Au début, le plateau se divise en deux espaces. Côté cour, l’homme, un peu gauche, confie son récit à l’assemblée. Côté jardin, il rejoue avec tendresse des bribes de son histoire, sur une seconde scène, plus petite, encombrée de meubles et des bibelots. La lumière de Clément Papin distingue ces deux espaces et confère une atmosphère intime au témoignage. Petit à petit, l’homme prend de l’assurance, son engouement déborde et les délimitations s’estompent pour laisser place à l’expression de son amour pour la petite, et à sa révolte contre la bureaucratie et ses démarches absurdes. Sobrement représenté par un trait lumineux ou par son lit de fortune, l’enfant sans chair existe, mimé par des mots et habillé par des gestes. Un cadre esthétique efficace donc, qui met en valeur une certaine poétique de l’espace et cette poésie psychologique propre au narrateur.
Ce seul en scène, qui paradoxalement met un point d’honneur à faire sentir la présence de l’enfant dans la vie de notre ours mal léché, frappe juste.

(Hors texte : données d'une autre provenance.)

Definition run_bulk (request : BulkRequest) : call (list entry) :=
  run_loop (fail_on_errors request) (operations request) ∅ [] 0.
End runner.

(** ** The order *)

(** Every reference is declared by an operation before it. *)
Fixpoint satisfied (ids : gset string) (ops : list BulkOperation) : Prop :=
  match ops with
  | [] => True
  | o :: rest => depends_on o ⊆ ids /\ satisfied (declares o ∪ ids) rest
  end.

Lemma produced_nil : produced [] = ∅.
Proof. done. Qed.

Lemma produced_cons o ops : produced (o :: ops) = declares o ∪ produced ops.
Proof. done. Qed.

Lemma produced_app l k : produced (l ++ k) = produced l ∪ produced k.
Proof. induction l as [|o l IH]; [by rewrite produced_nil, (left_id_L ∅ (∪))|]. simpl app. by rewrite !produced_cons, IH, (assoc_L _). Qed.

Lemma elem_produced x ops : x ∈ produced ops <-> exists o, o ∈ ops /\ x ∈ declares o.
Proof.
  induction ops as [|o ops IH].
  - rewrite produced_nil. split; [by intros ?%elem_of_empty|by intros (o & ?%not_elem_of_nil & _)].
  - rewrite produced_cons, elem_of_union, IH. setoid_rewrite elem_of_cons. naive_solver.
Qed.

Lemma satisfied_mono ids ids' ops : ids ⊆ ids' -> satisfied ids ops -> satisfied ids' ops.
Proof.
  revert ids ids'. induction ops as [|o ops IH]; intros ids ids' Hs; [done|]. simpl. intros [H1 H2].
  split; [set_solver|]. eapply IH; [|exact H2]. set_solver.
Qed.

Lemma satisfied_app ids l k : satisfied ids l -> satisfied (produced l ∪ ids) k -> satisfied ids (l ++ k).
Proof.
  revert ids. induction l as [|o l IH]; intros ids; simpl.
  - intros _. apply satisfied_mono. rewrite produced_nil. set_solver.
  - intros [H1 H2] Hk. split; [done|]. apply IH; [done|]. eapply satisfied_mono; [|exact Hk]. rewrite produced_cons. set_solver.
Qed.

Lemma all_ready_satisfied ids l : Forall (fun o => depends_on o ⊆ ids) l -> satisfied ids l.
Proof.
  revert ids. induction l as [|o l IH]; intros ids; [done|]. intros [H1 H2]%list.Forall_cons. split; [done|].
  apply IH. eapply list.Forall_impl; [exact H2|]. set_solver.
Qed.

Lemma filter_ready ids l : Forall (fun o => depends_on o ⊆ ids) (List.filter (ready ids) l).
Proof.
  apply list.Forall_forall. intros o Ho%list_elem_of_In. apply filter_In in Ho as [_ Ho]. by apply bool_decide_eq_true in Ho.
Qed.

Lemma filter_split {A} (f : A -> bool) l : List.filter f l ++ List.filter (fun x => negb (f x)) l ≡ₚ l.
Proof.
  induction l as [|x l IH]; simpl; [done|]. destruct (f x); simpl; [by rewrite IH|].
  by rewrite <- Permutation_middle, IH.
Qed.

Lemma rounds_sound fuel remaining ids ordered out :
  rounds fuel remaining ids ordered = Ok out -> satisfied ∅ ordered -> ids = produced ordered ->
  out ≡ₚ ordered ++ remaining /\ satisfied ∅ out.
Proof.
  revert remaining ids ordered. induction fuel as [|fuel IH]; intros remaining ids ordered;
    destruct remaining as [|o rest]; simpl; try done; try (intros [= <-]; by rewrite app_nil_r).
  set (now := List.filter (ready ids) (o :: rest)). set (later := List.filter (fun o => negb (ready ids o)) (o :: rest)).
  intros Hr Hs Hd. change (if ready ids o then _ else _) with now in Hr. change (if negb _ then _ else _) with later in Hr.
  destruct now as [|x now'] eqn:En; [done|]. rewrite <- En in Hr.
  destruct (IH _ _ _ Hr) as [Hp Hout].
  - apply satisfied_app; [done|]. apply all_ready_satisfied. eapply list.Forall_impl; [apply filter_ready|].
    simpl. subst ids. set_solver.
  - rewrite produced_app. subst ids. set_solver.
  - split; [|done]. rewrite Hp, <- (assoc_L app). unfold now, later. by rewrite filter_split.
Qed.

(** The operations left when no operation is ready contain a cycle: no order
    satisfies them. *)
Lemma stuck_unorderable ops remaining ids order :
  (forall o, o ∈ ops -> o ∈ remaining \/ declares o ⊆ ids) ->
  order ⊆ ops -> satisfied ids order -> (exists o, o ∈ order /\ o ∈ remaining) ->
  List.filter (ready ids) remaining <> [].
Proof.
  intros Hcase Hsub Hsat Hex Hnone.
  assert (forall o, o ∈ remaining -> ~ depends_on o ⊆ ids) as Hstuck.
  { intros o Ho Hd. assert (In o (List.filter (ready ids) remaining)) as Hin.
    { apply filter_In. split; [by apply list_elem_of_In|]. by apply bool_decide_eq_true. }
    by rewrite Hnone in Hin. }
  clear Hnone. revert Hsub Hsat Hex. induction order as [|o order IH]; intros Hsub Hsat (x & Hx & Hr); [set_solver|].
  destruct Hsat as [Hd Hsat].
  assert (o ∉ remaining) as Hnr by (intros Hr'; by apply (Hstuck o)).
  apply elem_of_cons in Hx as [->|Hx]; [done|].
  apply IH; [set_solver| |by exists x]. eapply satisfied_mono; [|exact Hsat].
  destruct (Hcase o) as [|Hdec]; set_solver.
Qed.

Lemma rounds_complete ops order fuel remaining ids ordered :
  order ≡ₚ ops -> satisfied ∅ order ->
  (forall o, o ∈ ops -> o ∈ remaining \/ declares o ⊆ ids) -> remaining ⊆ ops ->
  (length remaining <= fuel)%nat -> is_ok (rounds fuel remaining ids ordered) = true.
Proof.
  intros Hp Hsat. revert remaining ids ordered.
  induction fuel as [|fuel IH]; intros remaining ids ordered Hcase Hsub Hlen;
    destruct remaining as [|o rest]; try done; [simpl in Hlen; lia|].
  cbn [rounds]. set (now := List.filter (ready ids) (o :: rest)).
  assert (now <> []) as Hnow.
  { apply (stuck_unorderable ops _ _ order); [done|by rewrite Hp|eapply satisfied_mono; [|exact Hsat]; set_solver|].
    exists o. split; [rewrite Hp; set_solver|set_solver]. }
  pose proof (filter_split (ready ids) (o :: rest)) as Hsplit. fold now in Hsplit.
  destruct now as [|x now'] eqn:En; [done|]. apply IH.
  - intros y Hy. destruct (Hcase y Hy) as [Hr|Hd]; [|right; set_solver]. rewrite <- Hsplit in Hr.
    apply elem_of_app in Hr as [Hr|Hr]; [right|by left]. intros z Hz. apply elem_of_union_l, elem_produced. eauto.
  - intros y Hy. apply Hsub. rewrite <- Hsplit. set_solver.
  - apply Permutation_length in Hsplit. rewrite length_app in Hsplit. simpl in Hsplit, Hlen |- *. lia.
Qed.

Lemma satisfied_declared ids ops : satisfied ids ops -> forall o, o ∈ ops -> depends_on o ⊆ produced ops ∪ ids.
Proof.
  revert ids. induction ops as [|o ops IH]; intros ids; [set_solver|]. intros [Hd Hs] x [->|Hx]%elem_of_cons;
    rewrite produced_cons; [set_solver|]. specialize (IH _ Hs x Hx). set_solver.
Qed.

Le seul reproche à adresser à l’Enfant sauvage serait sa fin. Notre homme quitte son histoire et s’avance dans un discours un brin moralisateur. Alors, me vient l’impression désagréable que l’on cherche à m’expliquer le spectacle auquel je viens d’assister. Comme je viens de l’écrire, le spectacle vise et atteint sa cible. Peut-être que la compagnie peut lâcher du lest et accepter de nous faire confiance ?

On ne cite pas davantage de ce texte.